§ **TASK PROMPT**: Each line holding the string "step" is to be copied from the data.

========

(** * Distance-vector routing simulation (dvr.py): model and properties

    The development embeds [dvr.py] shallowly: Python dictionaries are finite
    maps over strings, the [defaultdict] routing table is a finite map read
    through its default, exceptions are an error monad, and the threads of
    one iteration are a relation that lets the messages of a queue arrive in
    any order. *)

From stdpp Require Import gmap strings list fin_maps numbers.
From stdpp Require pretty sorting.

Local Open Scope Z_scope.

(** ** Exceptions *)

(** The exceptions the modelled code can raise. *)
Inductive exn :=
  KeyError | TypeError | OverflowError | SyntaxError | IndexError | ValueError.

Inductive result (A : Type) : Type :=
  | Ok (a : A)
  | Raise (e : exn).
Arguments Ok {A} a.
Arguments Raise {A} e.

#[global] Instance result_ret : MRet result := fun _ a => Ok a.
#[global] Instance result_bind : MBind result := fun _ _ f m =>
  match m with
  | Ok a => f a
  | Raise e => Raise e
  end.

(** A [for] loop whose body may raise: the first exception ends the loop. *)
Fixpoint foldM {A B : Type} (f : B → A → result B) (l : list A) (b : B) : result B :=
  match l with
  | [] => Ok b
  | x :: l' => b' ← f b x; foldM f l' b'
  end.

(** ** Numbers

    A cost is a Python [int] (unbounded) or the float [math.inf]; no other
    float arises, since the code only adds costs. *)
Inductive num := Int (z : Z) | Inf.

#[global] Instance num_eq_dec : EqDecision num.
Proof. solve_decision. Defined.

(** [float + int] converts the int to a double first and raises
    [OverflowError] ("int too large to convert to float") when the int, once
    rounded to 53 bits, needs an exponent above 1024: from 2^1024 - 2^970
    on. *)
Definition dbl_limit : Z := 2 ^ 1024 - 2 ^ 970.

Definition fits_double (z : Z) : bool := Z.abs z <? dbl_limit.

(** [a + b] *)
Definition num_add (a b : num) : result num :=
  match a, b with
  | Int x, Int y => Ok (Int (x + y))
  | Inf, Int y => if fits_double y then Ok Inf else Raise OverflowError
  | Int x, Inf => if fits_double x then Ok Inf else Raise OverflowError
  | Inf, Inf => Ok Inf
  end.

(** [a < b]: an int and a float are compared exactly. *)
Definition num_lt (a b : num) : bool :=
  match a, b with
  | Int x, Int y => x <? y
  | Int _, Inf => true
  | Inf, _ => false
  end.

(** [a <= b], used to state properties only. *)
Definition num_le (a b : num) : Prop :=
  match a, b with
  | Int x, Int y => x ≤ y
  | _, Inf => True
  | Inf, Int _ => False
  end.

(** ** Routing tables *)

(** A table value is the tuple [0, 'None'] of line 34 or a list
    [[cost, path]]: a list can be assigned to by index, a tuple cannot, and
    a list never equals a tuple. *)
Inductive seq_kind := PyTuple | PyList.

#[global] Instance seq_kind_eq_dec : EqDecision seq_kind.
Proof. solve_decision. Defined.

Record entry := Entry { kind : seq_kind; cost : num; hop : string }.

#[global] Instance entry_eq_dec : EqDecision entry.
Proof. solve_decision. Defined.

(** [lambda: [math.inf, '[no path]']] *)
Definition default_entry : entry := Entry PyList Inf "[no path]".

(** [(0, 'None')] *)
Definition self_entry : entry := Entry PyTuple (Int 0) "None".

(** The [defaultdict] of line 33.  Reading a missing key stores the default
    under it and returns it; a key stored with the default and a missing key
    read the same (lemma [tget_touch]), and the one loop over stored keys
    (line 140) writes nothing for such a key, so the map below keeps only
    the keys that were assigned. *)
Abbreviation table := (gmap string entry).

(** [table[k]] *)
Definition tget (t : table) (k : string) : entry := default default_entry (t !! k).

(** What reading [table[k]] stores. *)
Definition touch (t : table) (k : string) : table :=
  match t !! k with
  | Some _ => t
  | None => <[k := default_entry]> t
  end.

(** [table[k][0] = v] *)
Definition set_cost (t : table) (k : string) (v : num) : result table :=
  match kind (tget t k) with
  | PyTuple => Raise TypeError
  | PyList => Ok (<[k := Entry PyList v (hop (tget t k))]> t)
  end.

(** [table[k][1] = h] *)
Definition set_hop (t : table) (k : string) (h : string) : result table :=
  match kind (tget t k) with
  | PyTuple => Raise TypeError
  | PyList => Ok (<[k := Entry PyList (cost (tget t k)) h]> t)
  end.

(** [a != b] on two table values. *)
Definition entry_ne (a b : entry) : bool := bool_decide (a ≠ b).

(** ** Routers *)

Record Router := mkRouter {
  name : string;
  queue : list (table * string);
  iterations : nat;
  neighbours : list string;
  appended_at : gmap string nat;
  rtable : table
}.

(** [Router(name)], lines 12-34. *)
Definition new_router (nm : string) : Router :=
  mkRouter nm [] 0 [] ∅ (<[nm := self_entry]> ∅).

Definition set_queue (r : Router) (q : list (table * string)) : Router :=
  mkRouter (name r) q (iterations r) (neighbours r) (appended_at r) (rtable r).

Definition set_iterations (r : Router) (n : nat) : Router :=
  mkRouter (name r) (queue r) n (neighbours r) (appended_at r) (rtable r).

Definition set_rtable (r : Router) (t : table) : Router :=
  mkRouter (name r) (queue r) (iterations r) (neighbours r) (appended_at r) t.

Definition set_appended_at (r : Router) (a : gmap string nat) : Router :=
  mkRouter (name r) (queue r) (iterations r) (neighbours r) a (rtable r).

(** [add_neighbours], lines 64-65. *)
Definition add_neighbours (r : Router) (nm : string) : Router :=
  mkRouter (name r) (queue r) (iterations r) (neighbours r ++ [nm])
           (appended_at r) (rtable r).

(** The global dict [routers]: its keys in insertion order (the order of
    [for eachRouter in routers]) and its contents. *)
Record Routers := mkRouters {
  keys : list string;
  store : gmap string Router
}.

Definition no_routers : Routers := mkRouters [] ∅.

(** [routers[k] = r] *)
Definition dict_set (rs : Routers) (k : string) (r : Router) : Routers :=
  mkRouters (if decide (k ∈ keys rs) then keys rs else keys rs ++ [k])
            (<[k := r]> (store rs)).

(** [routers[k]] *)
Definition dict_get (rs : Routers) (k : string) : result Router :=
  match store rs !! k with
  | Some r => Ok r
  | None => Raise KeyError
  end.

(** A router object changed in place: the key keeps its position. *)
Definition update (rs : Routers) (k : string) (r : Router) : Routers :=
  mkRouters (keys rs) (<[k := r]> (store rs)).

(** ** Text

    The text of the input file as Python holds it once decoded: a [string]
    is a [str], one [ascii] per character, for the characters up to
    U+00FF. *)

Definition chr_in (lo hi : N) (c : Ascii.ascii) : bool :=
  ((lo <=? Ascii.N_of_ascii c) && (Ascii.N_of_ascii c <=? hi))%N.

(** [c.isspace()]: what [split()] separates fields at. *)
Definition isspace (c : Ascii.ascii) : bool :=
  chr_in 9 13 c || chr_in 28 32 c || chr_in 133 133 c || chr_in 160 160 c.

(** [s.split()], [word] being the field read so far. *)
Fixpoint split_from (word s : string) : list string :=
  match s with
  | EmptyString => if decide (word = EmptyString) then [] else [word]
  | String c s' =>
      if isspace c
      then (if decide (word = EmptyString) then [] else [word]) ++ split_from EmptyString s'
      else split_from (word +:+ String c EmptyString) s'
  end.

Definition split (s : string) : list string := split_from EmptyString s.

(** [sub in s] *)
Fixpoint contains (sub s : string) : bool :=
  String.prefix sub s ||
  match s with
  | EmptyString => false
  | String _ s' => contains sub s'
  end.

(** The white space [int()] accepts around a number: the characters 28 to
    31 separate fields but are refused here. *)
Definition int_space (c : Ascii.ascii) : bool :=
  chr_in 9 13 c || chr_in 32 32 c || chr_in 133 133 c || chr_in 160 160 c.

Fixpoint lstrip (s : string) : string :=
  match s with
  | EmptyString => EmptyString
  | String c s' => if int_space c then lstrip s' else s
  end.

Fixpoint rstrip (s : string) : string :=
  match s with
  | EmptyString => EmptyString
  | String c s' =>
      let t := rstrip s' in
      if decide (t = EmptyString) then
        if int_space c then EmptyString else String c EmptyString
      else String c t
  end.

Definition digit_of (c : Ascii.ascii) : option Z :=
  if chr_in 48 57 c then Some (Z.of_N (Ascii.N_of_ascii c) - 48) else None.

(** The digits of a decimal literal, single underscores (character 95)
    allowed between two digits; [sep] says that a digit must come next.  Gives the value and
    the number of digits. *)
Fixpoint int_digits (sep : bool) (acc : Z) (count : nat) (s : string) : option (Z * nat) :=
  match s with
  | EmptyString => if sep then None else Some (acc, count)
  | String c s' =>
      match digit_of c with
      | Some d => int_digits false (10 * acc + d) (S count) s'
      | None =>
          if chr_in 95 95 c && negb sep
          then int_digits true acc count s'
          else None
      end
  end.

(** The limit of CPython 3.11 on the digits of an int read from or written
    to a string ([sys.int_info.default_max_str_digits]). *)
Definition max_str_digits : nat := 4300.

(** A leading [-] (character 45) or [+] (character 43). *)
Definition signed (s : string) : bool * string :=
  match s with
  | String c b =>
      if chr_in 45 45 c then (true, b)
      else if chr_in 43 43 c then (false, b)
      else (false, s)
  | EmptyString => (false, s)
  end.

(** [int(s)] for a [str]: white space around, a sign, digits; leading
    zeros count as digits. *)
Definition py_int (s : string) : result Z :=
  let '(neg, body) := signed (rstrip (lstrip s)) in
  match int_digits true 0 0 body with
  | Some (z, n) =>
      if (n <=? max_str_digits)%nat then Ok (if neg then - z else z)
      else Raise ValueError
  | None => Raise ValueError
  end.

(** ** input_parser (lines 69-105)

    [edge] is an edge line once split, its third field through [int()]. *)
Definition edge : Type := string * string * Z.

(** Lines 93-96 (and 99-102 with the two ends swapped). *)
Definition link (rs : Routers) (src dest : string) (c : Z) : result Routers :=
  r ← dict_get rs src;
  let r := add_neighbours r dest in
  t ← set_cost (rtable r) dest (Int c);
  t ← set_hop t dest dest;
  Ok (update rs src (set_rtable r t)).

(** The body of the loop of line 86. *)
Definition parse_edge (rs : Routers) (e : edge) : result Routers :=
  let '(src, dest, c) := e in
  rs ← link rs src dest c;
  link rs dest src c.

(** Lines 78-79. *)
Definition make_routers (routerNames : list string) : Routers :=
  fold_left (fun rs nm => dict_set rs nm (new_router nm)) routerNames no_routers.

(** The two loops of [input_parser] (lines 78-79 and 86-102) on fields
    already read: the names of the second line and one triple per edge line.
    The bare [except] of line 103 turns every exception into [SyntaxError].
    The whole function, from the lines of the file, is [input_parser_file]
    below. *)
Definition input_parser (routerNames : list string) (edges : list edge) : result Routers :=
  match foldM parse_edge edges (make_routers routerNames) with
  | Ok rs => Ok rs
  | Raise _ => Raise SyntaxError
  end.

========

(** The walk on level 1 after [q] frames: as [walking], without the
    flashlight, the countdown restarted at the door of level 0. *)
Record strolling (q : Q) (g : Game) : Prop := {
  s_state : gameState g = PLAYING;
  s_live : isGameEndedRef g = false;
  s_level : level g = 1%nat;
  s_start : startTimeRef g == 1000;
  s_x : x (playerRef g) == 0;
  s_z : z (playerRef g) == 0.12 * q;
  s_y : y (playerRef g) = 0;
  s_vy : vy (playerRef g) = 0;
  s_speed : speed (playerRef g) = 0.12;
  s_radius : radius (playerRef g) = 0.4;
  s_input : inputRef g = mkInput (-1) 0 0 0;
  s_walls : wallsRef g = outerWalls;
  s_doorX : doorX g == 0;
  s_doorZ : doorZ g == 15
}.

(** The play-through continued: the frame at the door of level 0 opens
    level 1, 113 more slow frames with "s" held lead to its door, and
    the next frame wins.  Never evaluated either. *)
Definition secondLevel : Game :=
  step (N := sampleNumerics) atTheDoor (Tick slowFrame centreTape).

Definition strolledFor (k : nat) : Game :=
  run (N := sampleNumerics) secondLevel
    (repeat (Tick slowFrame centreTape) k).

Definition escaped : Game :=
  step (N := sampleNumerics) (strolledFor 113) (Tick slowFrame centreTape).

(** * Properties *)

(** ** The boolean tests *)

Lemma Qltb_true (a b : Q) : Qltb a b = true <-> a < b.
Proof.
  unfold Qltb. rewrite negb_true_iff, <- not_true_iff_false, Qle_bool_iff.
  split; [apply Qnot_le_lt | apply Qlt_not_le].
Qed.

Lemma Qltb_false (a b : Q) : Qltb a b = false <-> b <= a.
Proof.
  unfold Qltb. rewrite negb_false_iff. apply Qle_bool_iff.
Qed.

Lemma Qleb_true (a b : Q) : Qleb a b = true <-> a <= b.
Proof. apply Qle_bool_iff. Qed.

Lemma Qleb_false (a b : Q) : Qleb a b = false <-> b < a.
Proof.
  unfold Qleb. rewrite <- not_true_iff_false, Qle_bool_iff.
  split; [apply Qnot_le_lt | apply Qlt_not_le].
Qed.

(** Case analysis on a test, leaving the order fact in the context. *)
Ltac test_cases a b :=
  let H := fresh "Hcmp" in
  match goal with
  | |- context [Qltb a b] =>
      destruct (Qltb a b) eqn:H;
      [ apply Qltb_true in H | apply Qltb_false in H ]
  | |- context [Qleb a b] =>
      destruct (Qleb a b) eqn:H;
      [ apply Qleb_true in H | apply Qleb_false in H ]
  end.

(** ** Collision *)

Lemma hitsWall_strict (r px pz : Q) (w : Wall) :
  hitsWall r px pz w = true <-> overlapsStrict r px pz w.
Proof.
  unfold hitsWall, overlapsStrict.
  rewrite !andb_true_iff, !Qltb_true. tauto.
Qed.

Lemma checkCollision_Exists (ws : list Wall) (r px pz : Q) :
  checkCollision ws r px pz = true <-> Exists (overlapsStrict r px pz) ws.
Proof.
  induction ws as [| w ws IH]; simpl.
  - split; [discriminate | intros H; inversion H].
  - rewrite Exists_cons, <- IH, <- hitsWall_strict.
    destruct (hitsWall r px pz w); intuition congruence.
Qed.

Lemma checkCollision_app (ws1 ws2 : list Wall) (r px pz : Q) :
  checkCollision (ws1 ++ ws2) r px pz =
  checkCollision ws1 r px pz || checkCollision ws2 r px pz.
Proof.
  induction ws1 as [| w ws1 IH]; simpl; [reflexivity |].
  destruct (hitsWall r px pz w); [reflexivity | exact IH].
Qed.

========

§ **THE COMPLETED TASK**:
  step (N := sampleNumerics) atTheDoor (Tick slowFrame centreTape).
  step (N := sampleNumerics) (strolledFor 113) (Tick slowFrame centreTape).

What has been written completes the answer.